Methods：We downloaded bladder cancer transcriptional sequencing data from The Cancer Genome Atlas (TCGA) and searched for inflammation-related prognostic lncRNA by univariate Cox regression and co-expression analysis. We used the least absolute shrinkage and selection operator (LASSO) analysis to build the inflammation-related lncRNAs prognosis model. Then, we employed the following analysis to verify and assess this model, including the Kaplan-Meier analysis, univariate Cox (uniCox) regression, multivariate Cox (multiCox) regression, receiver operating characteristics (ROC), nomogram, and calibration curves.

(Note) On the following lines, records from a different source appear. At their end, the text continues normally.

(* ===== verification/OperationsWitnesses.v ===== *)
(** An alert that opens and closes, and its two notifications, to which the
    theorems about alerts and notifications are applied. *)

From S2P Require Import Prelude GoTime Hash GoJson Contracts AuditLog AuditStore Outbox Operations Dispatch.
From S2P Require Import OperationsSafety AlertLife DispatchSafety DispatchProgress.

#[local] Existing Instance Checksum.

Definition laterBy (n : Z) : Time := mkTime (ns demoTime + n * Second) None.

Definition alertActor : Attribution := mkAttribution "operator-1" "local-peer" (Some "operator-1") None.

Definition sampleObservation (state : string) (n : Z) (target : string) : Observation :=
  mkObservation (hashString target) "source-health" state "critical" (laterBy n) (laterBy n) (state == "healthy").

Definition sampleObserve (state : string) (n : Z) (target : string) : OperationsCall :=
  CallObserve (quietEnv (laterBy n)) (mkRevisionToken 0 0) (sampleObservation state n target) alertActor operationsDestination.

Definition noOperations : Store OperationsTables := readyStore (emptyDb (mkOperationsTables ∅ [])).

(** Two sources fail, and one of them recovers. *)
Definition sampleObservations : list OperationsCall :=
  [sampleObserve "failed" 1 "source-1"; sampleObserve "failed" 2 "source-2"; sampleObserve "healthy" 3 "source-1"].

Notation alerted := (performOperations sampleObservations noOperations).

Lemma noOperations_wf : ops_wf (st_db noOperations).
Proof.
  constructor; [constructor; cbn; try done; constructor|constructor|].
  - intros id row E. apply outboxAt_lookup in E as [_ E]. cbn in E. by rewrite lookup_nil in E.
  - intros id row E. apply outboxAt_lookup in E as [_ E]. cbn in E. by rewrite lookup_nil in E.
  - intros digest row E. cbn in E. by rewrite lookup_empty in E.
Qed.

Lemma alerted_wf : ops_wf (st_db alerted).
Proof. apply performs_proper; [apply noOperations_wf|]. repeat constructor. Qed.

(** Three notifications are pending; the last waits for the first. *)
Lemma alerted_rows : map (fun row => (ox_EventID row, ox_Status row)) (outbox (st_db alerted)) = [(1, "pending"); (2, "pending"); (3, "pending")].
Proof. vm_compute. reflexivity. Qed.

(** A world in which nothing fails, and whose clock goes forth and back *)
Definition calmClock (n : nat) : Time := if Nat.even n then laterBy 61 else laterBy 60.

Definition calmWorld : DispatchSurroundings :=
  {| ds_clock := calmClock; ds_store _ := quietEnv (laterBy 60); ds_others _ := []; ds_allowed _ := true; ds_deliver _ _ := true;
     ds_foreign _ := List.Forall_nil _ |}.

#[local] Existing Instance calmWorld.

Lemma calm_readings (P : Time -> Prop) : P (laterBy 60) -> P (laterBy 61) -> forall n, P (reading n).
Proof.
  intros H0 H1 n. unfold reading. cbn [ds_clock calmWorld]. unfold calmClock.
  destruct (Nat.even n); [exact H1|exact H0].
Qed.

Lemma minute_stamps : stamps (laterBy 60) /\ stamps (laterBy 61).
Proof. unfold stamps. vm_compute. by split_and!. Qed.

Lemma calmWorld_calm : calm.
Proof.
  constructor; [|intros n; by eexists|done..]. exact (calm_readings stamps (proj1 minute_stamps) (proj2 minute_stamps)).
Qed.

(** A world whose destination refuses at first, while another observation comes
    in between *)
Definition roughWorld : DispatchSurroundings.
Proof.
  refine {| ds_clock n := laterBy (60 * (1 + Z.of_nat n)); ds_store n := quietEnv (laterBy (60 * (1 + Z.of_nat n)));
     ds_others n := if (n =? 3)%nat then [sampleObserve "failed" 50 "source-1"] else []; ds_allowed _ := true;
     ds_deliver n _ := (8 <? n)%nat |}.
  intros n. destruct (n =? 3)%nat; repeat constructor.
Defined.

Notation roughTrace := (dw_trace (dispatches (H0 := roughWorld) 3 (dispatcherFrom alerted))).

(** The second notification of the first alert was sent after the first one. *)
Definition sentClosing (event : DispatchEvent) : bool :=
  match event with Sent d accepted => (or_OutboxID (dl_Record d) =? 3) && accepted | Performed _ => false end.

Lemma roughTrace_closing : existsb sentClosing roughTrace = true.
Proof. vm_compute. reflexivity. Qed.

Lemma notifications_in_order_witness : ops_wf (st_db alerted) /\ exists pre d post, roughTrace = pre ++ Sent d true :: post
  /\ or_OutboxID (dl_Record d) = 3 /\ mayBeSent (st_db (opsAfter alerted pre)) d.
Proof.
  split; [exact alerted_wf|]. pose proof (notifications_in_order (H0 := roughWorld) 3 alerted alerted_wf) as T.
  pose proof roughTrace_closing as Hc. apply existsb_exists in Hc as (event & Hin & Hs). apply in_split in Hin as (pre & post & E).
  destruct event as [call|d accepted]; [discriminate Hs|]. cbn [sentClosing] in Hs. apply andb_true_iff in Hs as [Hid Ha]. subst accepted.
  exists pre, d, post. split; [exact E|]. split; [by apply Z.eqb_eq|]. exact (T pre d true post E).
Defined.

Lemma sampleObservations_proper : Forall (fun call => proper call = true) sampleObservations.
Proof. repeat constructor. Qed.

Lemma notifications_life_cycle_witness : ops_wf (st_db noOperations) /\ Forall (fun call => proper call = true) sampleObservations
  /\ forall id row, outboxAt id (st_db alerted) = Some row -> exists event, eventOf row (st_db alerted) = Some event /\ payloadExact row event = true.
Proof.
  split; [exact noOperations_wf|]. split; [exact sampleObservations_proper|].
  exact (proj2 (notifications_life_cycle sampleObservations noOperations noOperations_wf sampleObservations_proper)).
Defined.

(** Every row is due. *)
Definition isDue (now : Time) (entry : Z * OutboxRow) : bool :=
  openStatus (ox_Status entry.2)
  && match scanOutboxRecord entry.1 entry.2 with Some record => negb (notDue record now) | None => false end
  && isNil (ox_NextAttemptAt entry.2).

Lemma isDue_dueAt now id row : isDue now (id, row) = true -> dueAt now id row.
Proof.
  unfold isDue. cbn [fst snd]. intros Hd. apply andb_true_iff in Hd as [Hd Hn]. apply andb_true_iff in Hd as [Ho Hd]. split; [exact Ho|]. split.
  - destruct (scanOutboxRecord id row) as [record|]; [|done]. exists record. split; [done|]. by apply negb_true_iff.
  - apply isNil_None in Hn. by rewrite Hn.
Qed.

Definition acceptsMutations (epoch : Z) (s : Store OperationsTables) : bool :=
  negb (st_closed s) && h_Ready (st_health s) && h_MutationEnabled (st_health s) && (rt_RecoveryEpoch (h_Revision (st_health s)) =? epoch).

Lemma all_due_deliverable epoch s : ops_wf (st_db s) -> acceptsMutations epoch s = true ->
  forallb (isDue (laterBy 60)) (numbered (outbox (st_db s))) = true ->
  forallb (isDue (laterBy 61)) (numbered (outbox (st_db s))) = true -> deliverable epoch s.
Proof.
  intros W Hu H0 H1. unfold acceptsMutations in Hu. bool_hyps. constructor; [exact W|by split_and!|by apply Z.eqb_eq|].
  intros id row Hrow _. right. assert (Hin : In (id, row) (numbered (outbox (st_db s)))) by (by apply list_elem_of_In, numbered_rows).
  rewrite forallb_forall in H0, H1. exact (calm_readings (fun t => dueAt t id row)
    (isDue_dueAt _ _ _ (H0 _ Hin)) (isDue_dueAt _ _ _ (H1 _ Hin))).
Qed.

(** The row with a key, which is a notification. *)
Definition notifies (epoch : Z) (id : Z) (db : Db OperationsTables) : bool :=
  match outboxAt id db with Some row => notification epoch db row | None => false end.

Lemma notifies_spec epoch id db : notifies epoch id db = true -> exists row, outboxAt id db = Some row /\ notification epoch db row = true.
Proof. unfold notifies. destruct (outboxAt id db) as [row|]; [by exists row|done]. Qed.

Lemma alerted_isDue : forallb (isDue (laterBy 60)) (numbered (outbox (st_db alerted))) = true
  /\ forallb (isDue (laterBy 61)) (numbered (outbox (st_db alerted))) = true.
Proof. vm_compute. by split. Qed.

Lemma alerted_accepts : acceptsMutations 0 alerted = true.
Proof. vm_compute. reflexivity. Qed.

Lemma alerted_deliverable : deliverable 0 alerted.
Proof. exact (all_due_deliverable 0 alerted alerted_wf alerted_accepts (proj1 alerted_isDue) (proj2 alerted_isDue)). Qed.

Lemma alerted_open : openNotifications 0 (st_db alerted) = 3%nat.
Proof. vm_compute. reflexivity. Qed.

Lemma alerted_third : notifies 0 3 (st_db alerted) = true.
Proof. vm_compute. reflexivity. Qed.

Lemma notifications_get_delivered_witness : calm /\ deliverable 0 alerted
  /\ openNotifications 0 (st_db alerted) = 3%nat
  /\ exists row', outboxAt 3 (st_db (dw_store (dispatches 3 (dispatcherFrom alerted)))) = Some row' /\ ox_Status row' = "delivered".
Proof.
  split; [exact calmWorld_calm|]. split; [exact alerted_deliverable|]. split; [exact alerted_open|].
  destruct (notifies_spec 0 3 (st_db alerted) alerted_third) as (row & Hrow & Hnot).
  refine (notifications_get_delivered 0 alerted 3 calmWorld_calm alerted_deliverable _ 3 row Hrow Hnot).
  rewrite alerted_open. apply Nat.le_refl.
Defined.

(** The first observation of a source *)
Definition firstObservation : result Alert * Store OperationsTables :=
  RecordOperationsObservation (quietEnv (laterBy 1)) (mkRevisionToken 0 0) (sampleObservation "failed" 1 "source-1") alertActor
    operationsDestination noOperations.

Lemma firstObservation_recorded : length (outbox (st_db firstObservation.2)) = 1%nat.
Proof. vm_compute. reflexivity. Qed.

Lemma observation_recorded_at_once_witness :
  intent_keys (st_db noOperations) !! observationKey (sampleObservation "failed" 1 "source-1") = None
  /\ exists alert transition, evaluated (mkRevisionToken 0 0) (sampleObservation "failed" 1 "source-1") operationsDestination
       (st_db noOperations) alert transition (st_db firstObservation.2).
Proof.
  assert (Hk : intent_keys (st_db noOperations) !! observationKey (sampleObservation "failed" 1 "source-1") = None) by apply lookup_empty.
  split; [exact Hk|].
  destruct (observation_recorded_at_once (quietEnv (laterBy 1)) (mkRevisionToken 0 0) (sampleObservation "failed" 1 "source-1") alertActor
    operationsDestination noOperations firstObservation.1 firstObservation.2 Hk (surjective_pairing firstObservation))
    as [[E _]|(alert & transition & Ev & _)].
  - exfalso. pose proof firstObservation_recorded as Hl. rewrite E in Hl. discriminate Hl.
  - exists alert, transition. exact Ev.
Defined.

(** ** A retry that is not due ends the round *)

(** The first notification was refused at half a second past: its retry is due half
    a second after the dispatch. Its column sorts before the whole second, so that
    it is selected, is then refused as not due, and the second notification, which
    is due, is not sent. *)
Definition halfPast (n : Z) : Time := mkTime (ns (laterBy n) + 500000000) None.

Notation refused := (performOperation (CallAttempt (quietEnv (halfPast 10))
  (mkOutboxAttempt 1 0 false true "DESTINATION_UNAVAILABLE" (halfPast 10))) alerted).

Definition roundWorld (n : Z) : DispatchSurroundings :=
  {| ds_clock _ := laterBy n; ds_store _ := quietEnv (laterBy n); ds_others _ := []; ds_allowed _ := true; ds_deliver _ _ := true;
     ds_foreign _ := List.Forall_nil _ |}.

Definition sentIDs (tr : list DispatchEvent) : list Z :=
  omap (fun event => match event with Sent d _ => Some (or_OutboxID (dl_Record d)) | Performed _ => None end) tr.

Definition roundOf (n : Z) : result unit * list Z :=
  let (answer, w) := dispatch (H0 := roundWorld n) (dispatcherFrom refused) in (answer, sentIDs (dw_trace w)).

Lemma undue_retry_ends_round :
  roundOf 40 = (Err (Coded StateConflict "outbox-not-due"), []) /\ roundOf 39 = (Ok tt, [2]).
Proof. vm_compute. split_and!; reflexivity. Qed.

We further analyzed the risk group using gene set enrichment analysis (GSEA), immune cell analysis, ssGSEA analysis, tumor microenvironment (TME) analysis, immune analysis, principal component analysis (PCA), and half maximal inhibitory concentration (IC50). To distinguish the sensitivity of drug immunotherapy between cold tumors and hot tumors, all of the inflammation-related lncRNAs classified into three groups. 
Results: A model containing 7 inflammation-related lncRNAs was built in this study. The calibration map in the model was consistent with the prognosis prediction outcomes. The 1-, 3-, and 5-year areas under the curve (AUC) of ROC were 0.699, 0.689, and 0.699, respectively. Patients with the high-risk were related to tumor invasion and immunity, and had a higher state of immune infiltration. Immune cells and immune checkpoints were infiltrated and activated in the high-risk group. Hot tumors and cold tumors can be effectively distinguished by clusters. Among the three clusters, cluster 2 and cluster 3 were identified as hot tumors, which indicated they are more sensitive to immunotherapeutic drugs.
Conclusion: Our study provided evidence to support the hypothesis that inflammation-related lncRNAs can accurately predict patients' prognosis and differentiate between cold and hot tumors. As a result, individualized immunotherapy for BLCA patients will be improved, and patients will have access to new treatment options.